◆ Exercise: Look through the records below, and whenever a line contains "nonce", copy it.

◆ Input for this task:

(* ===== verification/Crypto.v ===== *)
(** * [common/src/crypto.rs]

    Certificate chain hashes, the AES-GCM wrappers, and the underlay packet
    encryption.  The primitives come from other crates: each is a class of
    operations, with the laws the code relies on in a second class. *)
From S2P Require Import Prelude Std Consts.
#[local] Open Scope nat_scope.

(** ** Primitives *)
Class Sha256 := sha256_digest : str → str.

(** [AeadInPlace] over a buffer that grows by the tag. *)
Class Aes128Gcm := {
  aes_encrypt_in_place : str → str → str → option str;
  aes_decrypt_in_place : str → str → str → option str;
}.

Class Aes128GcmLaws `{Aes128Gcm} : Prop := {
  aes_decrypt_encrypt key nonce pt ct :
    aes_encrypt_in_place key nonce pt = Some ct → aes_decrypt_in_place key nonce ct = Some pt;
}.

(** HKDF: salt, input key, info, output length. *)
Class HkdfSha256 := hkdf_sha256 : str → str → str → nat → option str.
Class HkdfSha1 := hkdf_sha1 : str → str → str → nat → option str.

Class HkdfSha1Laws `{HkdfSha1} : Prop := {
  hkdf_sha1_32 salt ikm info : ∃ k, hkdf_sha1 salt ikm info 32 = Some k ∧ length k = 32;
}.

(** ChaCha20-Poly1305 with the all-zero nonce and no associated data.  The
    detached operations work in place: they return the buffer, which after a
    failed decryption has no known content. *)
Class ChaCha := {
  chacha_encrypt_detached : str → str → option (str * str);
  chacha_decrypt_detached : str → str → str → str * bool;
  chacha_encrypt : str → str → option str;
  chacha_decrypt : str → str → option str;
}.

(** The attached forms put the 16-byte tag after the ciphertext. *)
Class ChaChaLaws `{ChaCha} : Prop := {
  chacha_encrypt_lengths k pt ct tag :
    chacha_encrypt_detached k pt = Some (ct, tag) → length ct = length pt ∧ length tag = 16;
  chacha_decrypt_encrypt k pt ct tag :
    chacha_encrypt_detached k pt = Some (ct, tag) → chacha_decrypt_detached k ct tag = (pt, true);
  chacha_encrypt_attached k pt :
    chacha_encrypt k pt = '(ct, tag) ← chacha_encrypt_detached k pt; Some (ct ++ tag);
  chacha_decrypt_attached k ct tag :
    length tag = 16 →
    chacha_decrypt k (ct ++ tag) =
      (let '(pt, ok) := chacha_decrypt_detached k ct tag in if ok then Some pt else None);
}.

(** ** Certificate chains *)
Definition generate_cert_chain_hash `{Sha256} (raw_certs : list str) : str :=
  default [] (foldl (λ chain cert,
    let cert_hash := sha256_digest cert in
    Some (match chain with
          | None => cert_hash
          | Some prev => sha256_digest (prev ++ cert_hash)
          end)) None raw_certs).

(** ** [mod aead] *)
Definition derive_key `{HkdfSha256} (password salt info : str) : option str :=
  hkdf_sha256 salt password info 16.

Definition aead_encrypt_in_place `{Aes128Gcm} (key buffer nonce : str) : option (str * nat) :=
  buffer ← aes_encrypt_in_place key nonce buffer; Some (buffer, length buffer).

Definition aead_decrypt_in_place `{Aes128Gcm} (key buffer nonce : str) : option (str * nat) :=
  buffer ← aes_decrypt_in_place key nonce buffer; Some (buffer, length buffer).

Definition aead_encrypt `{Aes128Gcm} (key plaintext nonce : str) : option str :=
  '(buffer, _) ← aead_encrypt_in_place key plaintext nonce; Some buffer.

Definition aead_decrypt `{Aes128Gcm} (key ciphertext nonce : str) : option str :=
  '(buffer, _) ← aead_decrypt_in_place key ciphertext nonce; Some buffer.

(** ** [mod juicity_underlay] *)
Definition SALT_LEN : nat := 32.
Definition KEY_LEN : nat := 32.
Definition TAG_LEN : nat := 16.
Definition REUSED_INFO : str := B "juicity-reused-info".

◆ Task answer:
  aes_decrypt_encrypt key nonce pt ct :
    aes_encrypt_in_place key nonce pt = Some ct → aes_decrypt_in_place key nonce ct = Some pt;
(** ChaCha20-Poly1305 with the all-zero nonce and no associated data.  The
Definition aead_encrypt_in_place `{Aes128Gcm} (key buffer nonce : str) : option (str * nat) :=
  buffer ← aes_encrypt_in_place key nonce buffer; Some (buffer, length buffer).
Definition aead_decrypt_in_place `{Aes128Gcm} (key buffer nonce : str) : option (str * nat) :=
  buffer ← aes_decrypt_in_place key nonce buffer; Some (buffer, length buffer).
Definition aead_encrypt `{Aes128Gcm} (key plaintext nonce : str) : option str :=
  '(buffer, _) ← aead_encrypt_in_place key plaintext nonce; Some buffer.
Definition aead_decrypt `{Aes128Gcm} (key ciphertext nonce : str) : option str :=
  '(buffer, _) ← aead_decrypt_in_place key ciphertext nonce; Some buffer.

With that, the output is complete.